# Generating function for a sum without number repetition

• Nov 17th 2009, 02:42 PM
eei
Generating function for a sum without number repetition
Hi

Just wondering how to get a generating function to tell me the total number of combinations that add up to a particular number as follows.

1. 4 numbers added together that have a total of say 20.
2. The 4 numbers used must all be different and must be contained between say 1 and 30 inclusive.

e.g.

a+b+c+d = 20

1+2+3+14 = 20

cannot have 1+1+2+17 = 20

Not sure how to do this?

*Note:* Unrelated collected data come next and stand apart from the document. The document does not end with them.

Definition NewBASMReadService (storage headers : bool) (l : ReadLimits) : result BASMReadService :=
  if negb storage then Err ErrBASMUnsupported
  else ValidateReadLimits l ≫= fun _ => Ok (mkService storage headers l).

(** ** The frame of a request *)

Definition requireBASMHeaders (s : BASMReadService) (topic : list byte) (needsHeaders : bool) : result unit :=
  if negb needsHeaders then Ok tt
  else Validate (mkAnchor topic 0 zero_hash zero_hash 0) (baseLimits (limits s)) ≫= fun _ =>
       if negb (hasHeaders s) then Err ErrBASMNotReady else Ok tt.

Definition openBASMReadView (s : BASMReadService) (topic : list byte) : Run View :=
  polled poll ≫= fun _ =>
  view ← observe (OpenBASMRead topic (limits s)) (OpenCall topic);
  match view with None => lift (Err ErrBASMNotReady) | Some v => mret v end.

Fixpoint recheckCanonicalHeaders (headers : list BASMCanonicalHeader) : Run unit :=
  match headers with
  | [] => mret tt
  | header :: headers' =>
      current ← resolve (hdrHeight header);
      if negb (bool_decide (current = header)) then lift (Err ErrBASMNotReady)
      else recheckCanonicalHeaders headers'
  end.

Definition completeBASMRead (view : View) (headers : list BASMCanonicalHeader) : Run unit :=
  recheckCanonicalHeaders headers ≫= fun _ => observe (viewCheckCurrent view) CurrentCall.

(** [closeBASMView], which is deferred: it runs whatever the outcome of the read. *)
Definition closeBASMView {T} (view : View) (r : result T) : Run T := fun s =>
  match observe (viewClose view) CloseCall s with
  | Some (closed, s) =>
      match r, closed with
      | Panic, _ | _, Panic => Some (Panic, s)
      | Err e, _ => Some (Err e, s)
      | Ok _, Err e => Some (Err e, s)
      | Ok v, Ok _ => (polled poll ≫= fun _ => mret v) s
      end
  | None => None
  end.

Definition readBASM {T} (s : option BASMReadService) (nilContext : bool) (topic : list byte) (needsHeaders : bool)
    (answer : BASMReadService -> View -> Run (T * list BASMCanonicalHeader)) : Run T :=
  match s with
  | None => lift (Err ErrBASMUnsupported)
  | Some s =>
      if negb (hasStorage s) then lift (Err ErrBASMUnsupported) else
      if nilContext then lift (Err ErrInvalidInput) else
      lift (requireBASMHeaders s topic needsHeaders) ≫= fun _ =>
      view ← openBASMReadView s topic;
      deferred ('(output, headers) ← answer s view; completeBASMRead view headers ≫= fun _ => mret output) (closeBASMView view)
  end.

(** ** Anchors *)

(** The wrapped error of [anchor.Validate] is also found by [errors.Is]. *)
Definition asInvalidData {A} (r : result A) : result A := match r with Err _ => Err ErrBASMInvalidData | _ => r end.

Definition validateAnchor (s : BASMReadService) (topic : list byte) (a : Anchor) : Run BASMCanonicalHeader :=
  polled poll ≫= fun _ =>
  if negb (bool_decide (Topic (anchor a) = topic)) then lift (Err ErrBASMInvalidData) else
  lift (asInvalidData (Validate (anchor a) (baseLimits (limits s)))) ≫= fun _ =>
  header ← resolve (BlockHeight (anchor a));
  if negb (hdrHeight header =? BlockHeight (anchor a)) || negb (bool_decide (hdrBlockHash header = BlockHash (anchor a))) ||
     (TransactionCount header =? 0) || (MaxSafeJSONInteger <? TransactionCount header)
  then lift (Err ErrBASMNotReady)
  else if TransactionCount header <? AdmittedCount (anchor a) then lift (Err ErrBASMInvalidData)
  else mret header.
Lemma ValidateReadLimits_bound limits :
  ValidateReadLimits limits = Ok tt ->
  validate (mkLimits (MaxAdmitted (baseLimits limits)) (MaxRange (baseLimits limits)) (MaxRequestBytes limits) (MaxTopicBytes (baseLimits limits))) = Ok tt.
Proof.
  unfold ValidateReadLimits. intros E. apply bind_Ok in E as ([] & Hl & E). apply validate_Ok in Hl as (H1 & H2 & _ & H4). apply validate_Ok.
  destruct (Z.eqb_spec (MaxRequestBytes limits) 0); [by rewrite orb_true_r in E|]. by split_and!.
Qed.

Lemma requestMembers_ok k r : request_shape k r -> is_u32 (FromHeight r) -> is_u32 (ToHeight r) -> is_u32 (reqHeight r) -> membersOk 1 (requestMembers k r).
Proof.
  intros _ Hf Ht Hh. assert (Hu : forall n, is_u32 n -> skipNumber (FormatUint n) = Some []).
  { intros n Hn. apply FormatUint_number. unfold is_u32, is_u64, MaxUint32, MaxUint64 in *. lia. }
  assert (Hhash : forall h d, wf d (hashText h)) by (intros h []; apply String_valid).
  assert (Htx : wf 1 (JArray (map hashText (reqTxIDs r)))) by (cbn [wf]; apply Forall_map, Forall_true; intros h; apply (Hhash h 0%nat)).
  unfold membersOk. destruct k; cbn [requestMembers]; repeat constructor; cbn [snd wf]; auto.
  destruct (reqHash r) as [h|]; repeat constructor. apply (Hhash h 1%nat).
Qed.

Lemma number_field (f : Fields) k n bits : f !! k = Some (render (JNumber (FormatUint n))) -> is_u32 n -> 32 <= bits -> parseUint (default [] (f !! k)) bits = Ok n.
Proof.
  intros -> Hn Hb. cbn [default render]. apply parseUint_format; unfold is_u32, is_u64, MaxUint32, MaxUint64 in *; [lia|].
  pose proof (Z.pow_le_mono_r 2 32 bits). lia.
Qed.

(** Requests survive JSON.  For a request of one of the kinds, within the limits and
    with no fields but those of its kind, every document that has its members in any
    order and among other members with different names is decoded to the request. *)
Theorem request_json k r extra l d limits :
  ValidateReadLimits limits = Ok tt -> request_shape k r -> request_bounds k limits r -> is_u32 (MaxRange (baseLimits limits)) ->
  l ≡ₚ requestMembers k r ++ extra -> (reqHash r = None -> str "blockHash" ∉ l.*1) ->
  (1 <= d)%nat -> Z.of_nat d <= maxNestingDepth -> membersOk d extra -> NoDup l.*1 -> (length l <= 64)%nat ->
  len (render (JObject l)) <= MaxRequestBytes limits ->
  DecodeReadRequest (render (JObject l)) k limits = Ok r.
Proof.
  intros Hlim Hshape Hbounds Hmax Hperm Hnone Hd1 Hd Hextra Hnd Hlen Hsize.
  pose proof Hbounds as (Hfrom & Hto & Hheight & Htxnd & Htxlen & Hk).
  assert (Hl : membersOk d l).
  { unfold membersOk. rewrite Hperm. apply Forall_app. split; [|done]. eapply Forall_impl; [by apply requestMembers_ok|].
    intros m [? Hm]. split; [done|]. by apply (wf_le 1). }
  unfold DecodeReadRequest. rewrite Hlim. cbn [mbind result_bind]. set (bound := mkLimits _ _ _ _).
  destruct (document_object d l bound (ValidateReadLimits_bound _ Hlim) Hd Hl Hnd Hlen Hsize) as (f & Hin & Hout & E).
  apply bind_Ok in E as (dec & Edec & E). rewrite Edec. cbn [mbind result_bind]. rewrite E. cbn [mbind result_bind].
  assert (Heof : requireEOF (mkDecoder [] tokenTopValue []) = Ok tt) by done. rewrite Heof. cbn [mbind result_bind].
  assert (Hf : forall k' j, (k', j) ∈ requestMembers k r -> f !! k' = Some (render j)).
  { intros k' j Hj. apply Hin. rewrite Hperm. apply elem_of_app. by left. }
  destruct k; cbn [request_shape requestMembers decodeRequestFields] in *.
  - by subst r.
  - unfold DecodeRangeJSON. rewrite Edec. cbn [mbind result_bind]. rewrite E. cbn [mbind result_bind]. rewrite Heof. cbn [mbind result_bind]. unfold field.
    rewrite (number_field _ (str "fromHeight") (FromHeight r)) by (done || (apply Hf; by left)). cbn [mbind result_bind].
    rewrite (number_field _ (str "toHeight") (ToHeight r)) by (done || (apply Hf; right; by left)). cbn [mbind result_bind]. rewrite !u32_small by done.
    destruct Hk as (_ & _ & Hle & Hcount). cbn [fst snd] in *. unfold bound at 1. cbn [MaxRange]. rewrite ValidateRange_counts by done.
    rewrite decide_False by (unfold is_u32 in *; lia). rewrite decide_True by done. cbn [mbind result_bind]. by rewrite <- Hshape.
  - unfold field. rewrite (number_field _ (str "blockHeight") (reqHeight r)) by (done || (apply Hf; by left)). cbn [mbind result_bind].
    destruct (reqHash r) as [h|] eqn:Eh.
    + rewrite (Hf (str "blockHash") (hashText h)) by (right; by left). cbn [render hashText]. rewrite parseJSONHash_quote. cbn. rewrite u32_small by done. by rewrite Hshape.
    + rewrite Hout by (by apply Hnone). cbn. rewrite u32_small by done. by rewrite Hshape.
  - unfold field. rewrite (number_field _ (str "blockHeight") (reqHeight r)) by (done || (apply Hf; by left)). cbn [mbind result_bind].
    rewrite (Hf (str "txids") (JArray (map hashText (reqTxIDs r)))) by (right; by left). cbn [default from_option id].
    rewrite decodeRequestedTxIDs_render by done. cbn [mbind result_bind]. rewrite u32_small by done. by rewrite Hshape.
  - unfold field. rewrite (Hf (str "txids") (JArray (map hashText (reqTxIDs r)))) by (by left). cbn [default from_option id].
    rewrite decodeRequestedTxIDs_render by done. cbn [mbind result_bind]. by rewrite Hshape.
  - done.
Qed.
Lemma issue_structural_hazard_witness :
  ∃ s',
    Simulator.issue (state_after 2 scenario_registers trace_three_mul)
    = Ok (s', false)
    ∧ Metrics.structural_hazard_stalls (Simulator.metrics s') = 1%nat
    ∧ Simulator.pc s' = 2%nat
    ∧ Simulator.instructions s' !! 2%nat
      = Some (Instruction.init MUL (Some "R6") (Some "R1") (Some "R2")
                None None).
Proof.
  destruct (issue_structural_hazard
              (state_after 2 scenario_registers trace_three_mul)
              (Instruction.init MUL (Some "R6") (Some "R1") (Some "R2")
                 None None))
    as (s' & Hissue & Hstalls & Hpc & _ & Hins & _).
  - vm_compute. reflexivity.
  - vm_compute. reflexivity.
  - exists s'. split; [exact Hissue|]. split; [exact Hstalls|].
    split; [exact Hpc|]. rewrite Hpc in Hins. exact Hins.
Defined.
(** * Further properties of the components *)

(** ** Register file *)

(** A register name is [None] (no [startswith]), or it is refused with
    [ValueError], or it is ['R'] followed by the decimal index of one of
    the [NUM_REGISTERS] registers. *)
Theorem get_register_index_cases (reg : option string) :
  (reg = None ∧ RegisterFile.get_register_index reg = Raise AttributeError)
  ∨ (∃ name, reg = Some name
       ∧ (RegisterFile.get_register_index reg = Raise ValueError
          ∨ ∃ r, RegisterFile.get_register_index reg = Ok r
              ∧ (r < Z.to_nat Config.NUM_REGISTERS)%nat
              ∧ PyStr.startswith "R" name = true
              ∧ PyStr.int (PyStr.tail name) = Ok (Z.of_nat r))).
Proof.
  destruct reg as [name|]; [right|by left]. exists name. split; [done|].
  unfold RegisterFile.get_register_index.
  destruct (PyStr.startswith "R" name) eqn:Hs; simpl; [|by left].
  destruct (PyStr.int (PyStr.tail name)) as [index|e] eqn:Hi; simpl.
  - destruct ((index <? 0) || (index >=? Config.NUM_REGISTERS)) eqn:E;
      [by left|].
    right. exists (Z.to_nat index).
    apply orb_false_iff in E as [E1 E2]. apply Z.ltb_ge in E1.
    unfold Config.NUM_REGISTERS in *.
    destruct (Z.geb_spec index 8); [done|].
    split_and!; try done; [lia|]. by rewrite Z2Nat.id.
  - left. unfold PyStr.int in Hi. repeat case_match; congruence.
Qed.
Definition record (c : StoreCall) : Handler unit :=
  fun s => (Next tt, {| w := w s; store := store s; calls := calls s ++ [c] |}).

Definition getStore : Handler cloudstore.Data := fun s => (Next (store s), s).

Definition putStore (d : cloudstore.Data) : Handler unit :=
  fun s => (Next tt, {| w := w s; store := d; calls := calls s |}).

(** A handler served on a fresh response writer. *)
Definition serve {A} (h : Handler A) (d : cloudstore.Data) : Flow A * World :=
  h {| w := http.newResponseWriter; store := d; calls := [] |}.

(** ** Methods of [cloudstore.Data] *)

Module store_model.

(** Modelled from the spec: [Data.GetOrg], the organization registered
    under an identity, if any. *)
Definition GetOrg (d : cloudstore.Data) (orguuid : UUID)
  : option cloudstore.Org :=
  index String.eqb (cloudstore.Orgs d) orguuid.

Definition sameStack (a b : cloudstore.Stack) : bool :=
  String.eqb (cloud.MetaID (cloudstore.Stack_ a))
             (cloud.MetaID (cloudstore.Stack_ b)).

(** The stacks after an upsert, and the position of the record. *)
Fixpoint upsert (st : cloudstore.Stack) (stacks : list cloudstore.Stack)
  (pos : Z) : list cloudstore.Stack * Z :=
  match stacks with
  | [] => ([st], pos)
  | s :: rest =>
      if sameStack s st then (st :: rest, pos)
      else let '(rest', id) := upsert st rest (pos + 1) in (s :: rest', id)
  end.
(** * The alias registry of [monai/utils/aliases.py]

    A shallow embedding of [alias] and [resolve_name] and the properties of
    the name resolution they implement.

    The Python program works on a process-wide dictionary [GlobalAliases],
    on the interpreter's table of loaded modules [sys.modules], and on three
    facilities of the runtime it calls: [importlib.import_module],
    [getattr] on module objects and [inspect.getmodule].  The embedding
    keeps that structure: a [Runtime] record holds what the interpreter
    knows about objects and modules, a [World] record holds the two pieces
    of mutable state, and the two functions are written in a small
    state-and-exception monad.  Calls are taken one after the other, so
    the lock [alias_lock] around the accesses to the registry does not
    appear. *)

From Stdlib Require Import Ascii.
From stdpp Require Import gmap strings list fin_maps fin_sets.

Local Open Scope string_scope.

(** ** Python values *)

(** An object is known by its reference; [None] is the one object the code
    tests for by identity.  Two values are the same object exactly when
    they are equal. *)
Definition Ref := positive.

Inductive PyObj : Type :=
| PyNone
| PyRef (r : Ref).

#[global] Instance PyObj_eq_dec : EqDecision PyObj.
Proof. solve_decision. Defined.

(** [obj is None] *)
Definition is_None (v : PyObj) : bool :=
  match v with PyNone => true | PyRef _ => false end.

(** ** Exceptions *)

Inductive ExcClass : Type :=
| ValueError
| AssertionError
| IndexError
| AttributeError
| ModuleNotFoundError
| OtherException (cls : string).

#[global] Instance ExcClass_eq_dec : EqDecision ExcClass.
Proof. solve_decision. Defined.

(** The argument of an exception.  The four messages built by
    [resolve_name] are kept as their format string and its arguments;
    every other text (of the runtime's own exceptions) is [MsgText]. *)
Inductive Msg : Type :=
| MsgNone
| MsgModuleNotFound (modname : string)
    (* "Module %r not found" % modname *)
| MsgNoMember (modname declname : string)
    (* "Module %r does not have member %r" % (modname, declname) *)
| MsgAmbiguous (modnames : list string) (name : string)
    (* "Multiple modules (%r) with declaration name %r found,
        resolution is ambiguous" % (modnames, name) *)
| MsgNoModuleWithMember (name : string)
    (* "No module with member %r found" % name *)
| MsgText (text : string).

Record PyExc : Type := mkExc { exc_class : ExcClass; exc_msg : Msg }.

Inductive Result (A : Type) : Type :=
| Ok (a : A)
| Raise (e : PyExc).
Arguments Ok {A} a.
Arguments Raise {A} e.
(** * Keyset pagination: the query builder and the page orchestrator

    A shallow embedding of [paginator/paginator.go] ([Paginator]) and
    [paginator/paginator_v1.go] ([SqlPaginator]).  Go's pointer receivers
    become explicit state passing, run-time panics are results in the [exec]
    monad, and the collaborators that live outside the two files (gorm, the
    cursor codec, the schema parser, [fmt]) are the fields of the
    [Collaborators] class. *)

From Stdlib Require Import ZArith String Bool Lia.
From stdpp Require Import base list strings pretty.

(** ** Go values *)

(** Kinds of reference values that [reflect] tells apart. *)
Inductive Kind := Ptr | Map | Chan | Slice | Func.

(** An [interface{}] value: the nil interface, a reference of some kind (a
    typed nil when it has no target), or a scalar. *)
Inductive Value :=
| VNil
| VRef (k : Kind) (target : option Z)
| VInt (n : Z)
| VString (s : string)
| VBool (b : bool).

(** [i == nil] on an interface value. *)
Definition isNilInterface (i : Value) : bool :=
  match i with VNil => true | _ => false end.

(** A pointer compared with nil. *)
Definition notNil {A} (ptr : option A) : bool :=
  match ptr with Some _ => true | None => false end.

(** Go's [int] is 64 bits wide on every platform gorm supports; [+] wraps. *)
Definition wrap_int (z : Z) : Z := ((z + 2 ^ 63) mod 2 ^ 64 - 2 ^ 63)%Z.
Definition int_add (a b : Z) : Z := wrap_int (a + b).
Definition max_int : Z := (2 ^ 63 - 1)%Z.

(** Code that may panic (nil dereference, index out of range). *)
Inductive exec (A : Type) :=
| Panic
| Ret (a : A).
Arguments Panic {A}.
Arguments Ret {A} a.

#[global] Instance exec_ret : MRet exec := fun A a => Ret a.
#[global] Instance exec_bind : MBind exec := fun A B k m =>
  match m with
  | Panic => Panic
  | Ret a => k a
  end.

(** Dereferencing a pointer. *)
Definition deref {A} (ptr : option A) : exec A :=
  match ptr with
  | Some a => Ret a
  | None => Panic
  end.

Any ideas?
• Nov 17th 2009, 05:27 PM
awkward
Quote:

Originally Posted by eei
Hi

Just wondering how to get a generating function to tell me the total number of combinations that add up to a particular number as follows.

1. 4 numbers added together that have a total of say 20.
2. The 4 numbers used must all be different and must be contained between say 1 and 30 inclusive.

e.g.

a+b+c+d = 20

1+2+3+14 = 20

cannot have 1+1+2+17 = 20

Not sure how to do this? Any ideas?

I assume from your examples that the order of the summands is not significant, i.e. 1+2+3+14 is the same as 14+3+2+1.

Consider
$\prod_{j=1}^{30} (1 + u t^j)$

The number of arrangements that add up to 20 with 4 summands is the coefficient of $u^4 t^{20}$ in this function when expanded.

A combinatorist would call these arrangements "partitions into unequal parts with at most 4 parts and with no part greater than 30".
• Nov 18th 2009, 05:59 AM
eei
Not sure if this is exactly what I am looking for....can you confirm..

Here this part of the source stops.